Tumor sequencing aids to identify individuals with hereditary cancer.

Abstract

e13678 Background: Early identification of individuals with hereditary cancer significantly improves survival in patients and relatives. New genomic tools can identify germline pathogenic variants via tumor-only genomic sequencing in addition to treatment guiding biomarkers. Methods: Our tumor sequencing protocol in medical practice since 2018 via Oncomine Comprehensive Assay (OCA) interrogates several hereditary cancer associated genes; therefore, we aimed to evaluate OCA’s capacity to point out individuals’ with hereditary cancer.

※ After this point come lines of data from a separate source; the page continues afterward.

(** The record that a run left under [id]; none if the run raised or
    returned no map. *)
Definition emitted (run : py sensors_t) (id : string)
    : option PowerOceanEndPoint :=
  match run with
  | Ok m => m !! id
  | Raise _ => None
  end.

(** The same for a run of [_get_sensors]. *)
Definition returned (run : py (option sensors_t)) (id : string)
    : option PowerOceanEndPoint :=
  match run with
  | Ok (Some m) => m !! id
  | _ => None
  end.

(** [o] is a record stored under [id] for the inverter [serial], with
    unit [unit] and the [float] [q] as its value. *)
Definition numeric_record (id serial : string) (unit : option string)
    (q : float) (o : option PowerOceanEndPoint) : Prop :=
  ∃ r, o = Some r
    ∧ EndPoint.internal_unique_id r = id
    ∧ EndPoint.serial r = serial
    ∧ EndPoint.unit r = unit
    ∧ EndPoint.value r = JNum (Float q).

(** [s] is a PV-string object with the number [q] as its [pwr] field. *)
Definition pv_string_with_pwr (s : json) (q : num) : Prop :=
  ∃ kvs, s = JObj kvs ∧ NoDup kvs.*1 ∧ Py.assoc "pwr" kvs = Some (JNum q).

(** The value under the pack key [bat] decodes to an object whose [bpTemp]
    is the non-empty array of the numbers [temps]. *)
Definition pack_with_temperatures (json_loads : json → py json)
    (d : list (string * json)) (bat : string) (temps : list num) : Prop :=
  ∃ raw payload,
    Py.assoc bat d = Some raw
    ∧ json_loads raw = Ok (JObj payload)
    ∧ Py.assoc "bpTemp" payload = Some (JArr (JNum <$> temps))
    ∧ temps ≠ [].

(** The value under the pack key [bat] decodes to an object without
    [bpTemp]. *)
Definition pack_without_temperatures (json_loads : json → py json)
    (d : list (string * json)) (bat : string) : Prop :=
  ∃ raw payload,
    Py.assoc bat d = Some raw
    ∧ json_loads raw = Ok (JObj payload)
    ∧ Py.assoc "bpTemp" payload = None.

(** ** Sample documents *)

Module Sample.

(** The double quote. *)
Definition dq : string := String "034"%char EmptyString.

(** The text [{"bpSoc":55,"bpTemp":[20,22,24]}] of a battery pack and the
    document it decodes to. *)
Definition pack_text : string :=
  "{" +:+ dq +:+ "bpSoc" +:+ dq +:+ ":55," +:+ dq +:+ "bpTemp" +:+ dq
    +:+ ":[20,22,24]}".
Definition pack : json :=
  JObj [("bpSoc", JNum 55); ("bpTemp", JArr [JNum 20; JNum 22; JNum 24])].

(** The text [{"bpSoc":55}] of a battery pack without temperatures and
    the document it decodes to. *)
Definition bare_pack_text : string := "{" +:+ dq +:+ "bpSoc" +:+ dq +:+ ":55}".
Definition bare_pack : json := JObj [("bpSoc", JNum 55)].

(** A text that is not JSON. *)
Definition broken_text : string := "{bpSoc:".

(** The decoder on the values the samples hold: [pack_text] decodes to
    [pack] and [bare_pack_text] to [bare_pack]; [broken_text], like any
    value that is not a JSON text, makes the decoder raise. *)
Definition json_loads (v : json) : py json :=
  match v with
  | JStr s =>
      if String.eqb s pack_text then Ok pack
      else if String.eqb s bare_pack_text then Ok bare_pack
      else Raise JSONDecodeError
  | _ => Raise JSONDecodeError
  end.

Definition change_report : json :=
  JObj [("bpSoc", JNum 50); ("bpTotalChgEnergy", JNum 1200);
        ("emsWordMode", JStr "WORKMODE_SELFUSE");
        ("mppt1FaultCode", JNum 0); ("mppt1WarningCode", JNum 0);
        ("mpptCodeVersion", JNum 3); ("pcsRunSta", JStr "RUNSTA_RUN")].

Definition battery_report (packs : list (string * json)) : json :=
  JObj (("updateTime", JStr "2025-01-09 10:00:00") :: packs).

Definition one_pack : list (string * json) :=
  [("HJ32ZDH4ZF7E0001", JStr pack_text)].

Definition heartbeat (pwr : list Z) : json :=
  JObj [("pcsActPwr", JNum 12); ("emsBpPower", JNum 30);
        ("pcsAPhase", JObj [("vol", JNum 230); ("amp", JNum 2)]);
        ("pcsBPhase", JObj [("vol", JNum 231)]);
        ("pcsCPhase", JObj [("vol", JNum 229)]);
        ("mpptHeartBeat",
         JArr [JObj [("mpptPv",
           JArr ((λ q : Z, JObj [("vol", JNum 350); ("amp", JNum 1); ("pwr", JNum q)])
                   <$> pwr))]])].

But first, OCA’s technical validity was evaluated by testing up to 20 year old FFPE block isolated tumor genomes of individuals known to carry 19 pathogenic variants. Results: All variants were present in the OCA raw dataset but 26% were not called by the commercial software due to specificity of the variant calling algorithm and bias caused by amplicon-based enrichment and limited coverage. Even with this limitation, OCA’s clinical utility was evaluated next. A pathogenic variant candidate to be germline was identified in 5% (26/510) of tumor genomes routinely tested looking for treatment guiding biomarkers, but up to 8% (26/317) when excluding lung cancer patients. Importantly, 73% (14/19) of the ones that were followed-up by peripheral blood testing were confirmed to be germline, so inherited nature of the cancer was confirmed in 9% of ovarian, 8% of endometrium, 5% of biliary tract, 4% of breast, 1% of colorectal and 1% of lung cancer patients whose tumor genome was tested for routine treatment guiding biomarker identification. Conclusions: OCA is a useful genomic tool for identifying individuals with hereditary cancer that opens a new era in clinical practice in oncology. An increased awareness among physicians about this new genomic tool includes understanding the importance of peripheral blood confirmation to define the germline nature of the OCA-identified candidate variant; and proper genetic counseling and germline testing when OCA does not find a candidate variant in a patient with strong family history due to the lack of comprehensive identification of every type of pathogenic variants in all known genes associated with inherited cancer via tumor sequencing tools like OCA.